_ACTION ITEM_:
Collect every line below that contains the word "pool".

_RECORDS SHOWN_:
(* ===== verification/Concurrent.v ===== *)
(** * Server operations under concurrency

    The operations of [server/src/replication_manager.cpp] as threads.  The
    request handlers run on a pool and release [stateMutex_] between the parts
    of an operation, so other threads run in between.  A thread is a [prog]:
    the atomic actions of the operation in the order of the code, each a
    critical section of [stateMutex_] (or of the lock manager's, the file
    manager's or the session's own mutex), one request to one session, one
    post, or one file-system operation of [persistState], which takes no lock.
    [alone] runs a thread without interruption and gives back the definitions
    of [Replication]; [schedule] runs a pool of threads under any interleaving
    of their actions.

    [registerDataNodeFiles] keeps [stateMutex_] while it saves the maps; here
    other sections may run during the save, so its schedules include those of
    the code. *)

From S2P Require Import Prelude Text Wire FileManager FileTransfer Protocol StateStore Session ServerState LockManager Replication.

(** ** Threads *)

Inductive prog (St A : Type) : Type :=
| Ret (a : A)
| Act {X : Type} (m : SO St X) (k : X -> prog St A).
Arguments Ret {St A} a.
Arguments Act {St A X} m k.

Fixpoint pbind {St A B} (t : prog St A) (f : A -> prog St B) : prog St B :=
  match t with
  | Ret a => f a
  | Act m k => Act m (fun x => pbind (k x) f)
  end.
Definition act {St A} (m : SO St A) : prog St A := Act m Ret.

Notation "'let&' x := m 'in' k" := (pbind m (fun x => k))
  (at level 10, x name, m at level 100, k at level 200,
   format "'let&'  x  :=  m  'in' '//' k") : squid_scope.
Notation "'do&' m 'in' k" := (pbind m (fun _ => k))
  (at level 10, m at level 100, k at level 200,
   format "'do&'  m  'in' '//' k") : squid_scope.

Fixpoint pfor_each {St A} (xs : list A) (body : A -> prog St unit) : prog St unit :=
  match xs with
  | [] => Ret tt
  | x :: xs => do& body x in pfor_each xs body
  end.

(** No other thread runs. *)
Fixpoint alone {St A} (t : prog St A) : SO St A :=
  match t with
  | Ret a => sret a
  | Act m k => sbind m (fun x => alone (k x))
  end.

(** ** The operations *)

Section operations.
Context {S : Type} `{Session S}.
Local Abbreviation St := (Server S).
Local Abbreviation T := (prog St).

(** One operation on the file system.  Files are known by path: a save that is
    overtaken by another goes on with the path of the temporary file, where the
    program goes on with its descriptor. *)
Definition fs_action (op : FsOp) : T unit :=
  act (smodify (fun st : St => set_disk (applyFs (disk st) op) st)).

(** [atomicWrite]: the temporary file is opened before the map is read.  The
    map is read in one action, where the program iterates over it. *)
Definition atomicWriteC (dst : string -> string) (pieces : St -> list (list byte)) : T unit :=
  let& tmp := act (sgets (fun st : St => tmpPath (dst (root (disk st))))) in
  let& ok := act (sgets (fun st : St => openable (disk st) tmp)) in
  if (ok : bool) then
    do& fs_action (Trunc tmp) in
    let& ps := act (sgets pieces) in
    let& i := act (sgets (fun st : St => io (disk st) tmp)) in
    do& pfor_each (reached (io_room i) ps) (fun bytes => fs_action (Append tmp bytes)) in
    do& (if io_syncs i then fs_action (Sync tmp) else Ret tt) in
    let& target := act (sgets (fun st : St => dst (root (disk st)))) in
    fs_action (if io_renames i then Rename tmp target else Remove tmp)
  else Ret tt.

Definition persistStateC : T unit :=
  do& atomicWriteC versionFilePath (fun st : St => versionPieces (persistedVersionMap st)) in
  atomicWriteC replicationPath (fun st : St => repPieces (buildPersistableRepMap st)).

Definition registerDataNodeFilesC (name : string) (i : sid) (fvm : gmap string Z) : T unit :=
  do& act (sfor_each (map_entries fvm) (registerFile name i)) in
  persistStateC.

Fixpoint tryHoldersC (path : string) (expected : Z) (holders : list sid) : T (bool * list byte) :=
  match holders with
  | [] => Ret (false, [])
  | h :: rest =>
      let& r := act (on_session h (sess_readFile path)) in
      if negb (isAck r.1) then tryHoldersC path expected rest
      else if (expected <? 0) || (expected <=? i32 (getUint32 r.1 FILE_VERSION 0))
      then Ret (true, r.2)
      else match rest with
           | [] => Ret (false, [])
           | _ => tryHoldersC path expected rest
           end
  end.

(** What the section of [getFileFromDataNode] reads: nothing when the file is
    unknown. *)
Definition readPlan (path : string) (st : St) : option (list sid * Z) :=
  match dataNodeReplicationMap st !! path with
  | None => None
  | Some _ => Some (liveHolders path st, default (-1) (persistedVersionMap st !! path))
  end.

Definition getFileFromDataNodeC (path : string) : T (bool * list byte) :=
  let& plan := act (sgets (readPlan path)) in
  match plan with
  | None | Some ([], _) => Ret (false, [])
  | Some (holders, expected) => tryHoldersC path expected holders
  end.

Fixpoint fanoutC (req : SO S Message) (nodes : list (string * sid))
  : T (list ((string * sid) * bool)) :=
  match nodes with
  | [] => Ret []
  | (name, i) :: nodes =>
      let& live := act (sgets (session_alive i)) in
      if (live : bool) then
        let& m := act (on_session i req) in
        let& more := fanoutC req nodes in
        Ret ((name, i, isAck m) :: more)
      else fanoutC req nodes
  end.

Definition postAllC (tasks : list (sid * Task)) : T unit :=
  pfor_each tasks (fun t => act (post_task t.1 t.2)).

(** The live standbys are collected under [mu_]. *)
Definition sendDeltaC (op : Z) (path : string) (version : Z) (names : list string) : T unit :=
  let& ds := act (sgets (deltas op path version names)) in
  postAllC ds.

Definition push_othersC (clients : list (string * sid)) (origin : string) (t : Task) : T unit :=
  postAllC (pushes clients origin t).

Definition snapshotC (nodes : St -> gmap string sid) : T (list (string * sid) * list (string * sid)) :=
  act (sgets (fun st : St => (map_entries (nodes st), map_entries (clientEndpointMap st)))).

Definition propagateCreateFileC (path : string) (version : Z) (origin : string)
    (data : list byte) (now : Z) : T bool :=
  let& snap := snapshotC dataNodeEndpointMap in
  let& answers := fanoutC (sess_createFile path version data) snap.1 in
  let acked := ackedNodes answers in
  let& q := act (sgets quorum) in
  if (Z.of_nat (length acked) <? q) then
    do& postAllC (map (fun node => (node.2, RollbackDelete path)) acked) in
    Ret false
  else
    do& act (smodify (fun st : St => let st := registerAll path acked st in
               set_versions (<[path := version]> (persistedVersionMap st)) st)) in
    do& act (insertLock path now) in
    do& act (setVersionOnDisk path version) in
    do& persistStateC in
    do& sendDeltaC 0 path version acked.*1 in
    do& push_othersC snap.2 origin (PushCreate path version data) in
    Ret true.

_SOLUTION_:
    request handlers run on a pool and release [stateMutex_] between the parts
    of [Replication]; [schedule] runs a pool of threads under any interleaving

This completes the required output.